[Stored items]
+ + + + + + +
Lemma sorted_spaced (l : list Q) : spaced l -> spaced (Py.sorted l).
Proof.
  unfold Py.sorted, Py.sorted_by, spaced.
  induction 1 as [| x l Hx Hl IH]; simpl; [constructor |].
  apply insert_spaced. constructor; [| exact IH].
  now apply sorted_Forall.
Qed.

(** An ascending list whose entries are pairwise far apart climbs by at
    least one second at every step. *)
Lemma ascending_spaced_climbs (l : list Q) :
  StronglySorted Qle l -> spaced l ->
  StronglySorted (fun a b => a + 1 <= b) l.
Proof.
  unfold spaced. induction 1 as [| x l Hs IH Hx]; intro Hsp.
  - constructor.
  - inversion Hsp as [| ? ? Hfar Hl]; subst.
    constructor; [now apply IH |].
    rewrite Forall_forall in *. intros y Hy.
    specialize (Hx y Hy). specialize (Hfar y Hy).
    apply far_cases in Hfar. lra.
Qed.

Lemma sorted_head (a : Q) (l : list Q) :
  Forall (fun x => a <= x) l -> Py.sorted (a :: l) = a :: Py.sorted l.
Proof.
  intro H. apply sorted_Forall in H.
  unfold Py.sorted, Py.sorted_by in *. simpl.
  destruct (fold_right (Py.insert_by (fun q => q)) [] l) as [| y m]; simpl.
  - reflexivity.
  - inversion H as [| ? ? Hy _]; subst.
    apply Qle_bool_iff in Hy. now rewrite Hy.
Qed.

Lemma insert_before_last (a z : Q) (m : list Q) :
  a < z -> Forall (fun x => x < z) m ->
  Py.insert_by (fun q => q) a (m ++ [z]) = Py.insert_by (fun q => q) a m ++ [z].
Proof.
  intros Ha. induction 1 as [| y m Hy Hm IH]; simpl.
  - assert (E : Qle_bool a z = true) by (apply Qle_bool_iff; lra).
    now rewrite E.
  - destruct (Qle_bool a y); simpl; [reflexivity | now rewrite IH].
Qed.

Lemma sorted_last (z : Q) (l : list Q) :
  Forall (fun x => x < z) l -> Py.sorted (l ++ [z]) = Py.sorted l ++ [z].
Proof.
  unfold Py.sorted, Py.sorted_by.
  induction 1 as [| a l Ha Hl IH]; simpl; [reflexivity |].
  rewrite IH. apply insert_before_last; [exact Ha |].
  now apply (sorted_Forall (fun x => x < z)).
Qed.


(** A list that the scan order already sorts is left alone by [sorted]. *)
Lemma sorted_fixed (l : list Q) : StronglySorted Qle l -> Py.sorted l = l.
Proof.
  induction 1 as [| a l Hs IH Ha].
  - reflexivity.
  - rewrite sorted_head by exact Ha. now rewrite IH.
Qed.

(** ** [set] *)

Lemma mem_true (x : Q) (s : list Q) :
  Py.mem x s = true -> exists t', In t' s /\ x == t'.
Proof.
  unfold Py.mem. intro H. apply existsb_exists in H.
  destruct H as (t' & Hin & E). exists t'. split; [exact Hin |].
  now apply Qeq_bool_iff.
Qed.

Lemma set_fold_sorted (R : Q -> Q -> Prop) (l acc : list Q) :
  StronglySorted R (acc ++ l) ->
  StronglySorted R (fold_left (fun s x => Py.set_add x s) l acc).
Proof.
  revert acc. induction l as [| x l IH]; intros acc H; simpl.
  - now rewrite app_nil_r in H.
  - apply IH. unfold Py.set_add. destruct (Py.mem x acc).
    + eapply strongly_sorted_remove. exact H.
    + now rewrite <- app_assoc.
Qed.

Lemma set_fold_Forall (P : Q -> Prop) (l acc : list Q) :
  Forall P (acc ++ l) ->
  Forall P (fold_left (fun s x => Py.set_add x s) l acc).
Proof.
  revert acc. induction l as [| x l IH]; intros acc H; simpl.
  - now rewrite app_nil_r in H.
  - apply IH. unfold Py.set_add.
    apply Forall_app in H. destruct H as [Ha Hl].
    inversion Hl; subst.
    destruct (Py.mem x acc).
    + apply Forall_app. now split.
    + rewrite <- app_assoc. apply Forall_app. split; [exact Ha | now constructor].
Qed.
+ + + + + + +
INSTRUCTIONS TO FOLLOW: Every entry above must be copied exactly.

TASK RESPONSE:
Lemma sorted_spaced (l : list Q) : spaced l -> spaced (Py.sorted l).
Proof.
  unfold Py.sorted, Py.sorted_by, spaced.
  induction 1 as [| x l Hx Hl IH]; simpl; [constructor |].
  apply insert_spaced. constructor; [| exact IH].
  now apply sorted_Forall.
Qed.

(** An ascending list whose entries are pairwise far apart climbs by at
    least one second at every step. *)
Lemma ascending_spaced_climbs (l : list Q) :
  StronglySorted Qle l -> spaced l ->
  StronglySorted (fun a b => a + 1 <= b) l.
Proof.
  unfold spaced. induction 1 as [| x l Hs IH Hx]; intro Hsp.
  - constructor.
  - inversion Hsp as [| ? ? Hfar Hl]; subst.
    constructor; [now apply IH |].
    rewrite Forall_forall in *. intros y Hy.
    specialize (Hx y Hy). specialize (Hfar y Hy).
    apply far_cases in Hfar. lra.
Qed.

Lemma sorted_head (a : Q) (l : list Q) :
  Forall (fun x => a <= x) l -> Py.sorted (a :: l) = a :: Py.sorted l.
Proof.
  intro H. apply sorted_Forall in H.
  unfold Py.sorted, Py.sorted_by in *. simpl.
  destruct (fold_right (Py.insert_by (fun q => q)) [] l) as [| y m]; simpl.
  - reflexivity.
  - inversion H as [| ? ? Hy _]; subst.
    apply Qle_bool_iff in Hy. now rewrite Hy.
Qed.

Lemma insert_before_last (a z : Q) (m : list Q) :
  a < z -> Forall (fun x => x < z) m ->
  Py.insert_by (fun q => q) a (m ++ [z]) = Py.insert_by (fun q => q) a m ++ [z].
Proof.
  intros Ha. induction 1 as [| y m Hy Hm IH]; simpl.
  - assert (E : Qle_bool a z = true) by (apply Qle_bool_iff; lra).
    now rewrite E.
  - destruct (Qle_bool a y); simpl; [reflexivity | now rewrite IH].
Qed.

Lemma sorted_last (z : Q) (l : list Q) :
  Forall (fun x => x < z) l -> Py.sorted (l ++ [z]) = Py.sorted l ++ [z].
Proof.
  unfold Py.sorted, Py.sorted_by.
  induction 1 as [| a l Ha Hl IH]; simpl; [reflexivity |].
  rewrite IH. apply insert_before_last; [exact Ha |].
  now apply (sorted_Forall (fun x => x < z)).
Qed.


(** A list that the scan order already sorts is left alone by [sorted]. *)
Lemma sorted_fixed (l : list Q) : StronglySorted Qle l -> Py.sorted l = l.
Proof.
  induction 1 as [| a l Hs IH Ha].
  - reflexivity.
  - rewrite sorted_head by exact Ha. now rewrite IH.
Qed.

(** ** [set] *)

Lemma mem_true (x : Q) (s : list Q) :
  Py.mem x s = true -> exists t', In t' s /\ x == t'.
Proof.
  unfold Py.mem. intro H. apply existsb_exists in H.
  destruct H as (t' & Hin & E). exists t'. split; [exact Hin |].
  now apply Qeq_bool_iff.
Qed.

Lemma set_fold_sorted (R : Q -> Q -> Prop) (l acc : list Q) :
  StronglySorted R (acc ++ l) ->
  StronglySorted R (fold_left (fun s x => Py.set_add x s) l acc).
Proof.
  revert acc. induction l as [| x l IH]; intros acc H; simpl.
  - now rewrite app_nil_r in H.
  - apply IH. unfold Py.set_add. destruct (Py.mem x acc).
    + eapply strongly_sorted_remove. exact H.
    + now rewrite <- app_assoc.
Qed.

Lemma set_fold_Forall (P : Q -> Prop) (l acc : list Q) :
  Forall P (acc ++ l) ->
  Forall P (fold_left (fun s x => Py.set_add x s) l acc).
Proof.
  revert acc. induction l as [| x l IH]; intros acc H; simpl.
  - now rewrite app_nil_r in H.
  - apply IH. unfold Py.set_add.
    apply Forall_app in H. destruct H as [Ha Hl].
    inversion Hl; subst.
    destruct (Py.mem x acc).
    + apply Forall_app. now split.
    + rewrite <- app_assoc. apply Forall_app. split; [exact Ha | now constructor].
Qed.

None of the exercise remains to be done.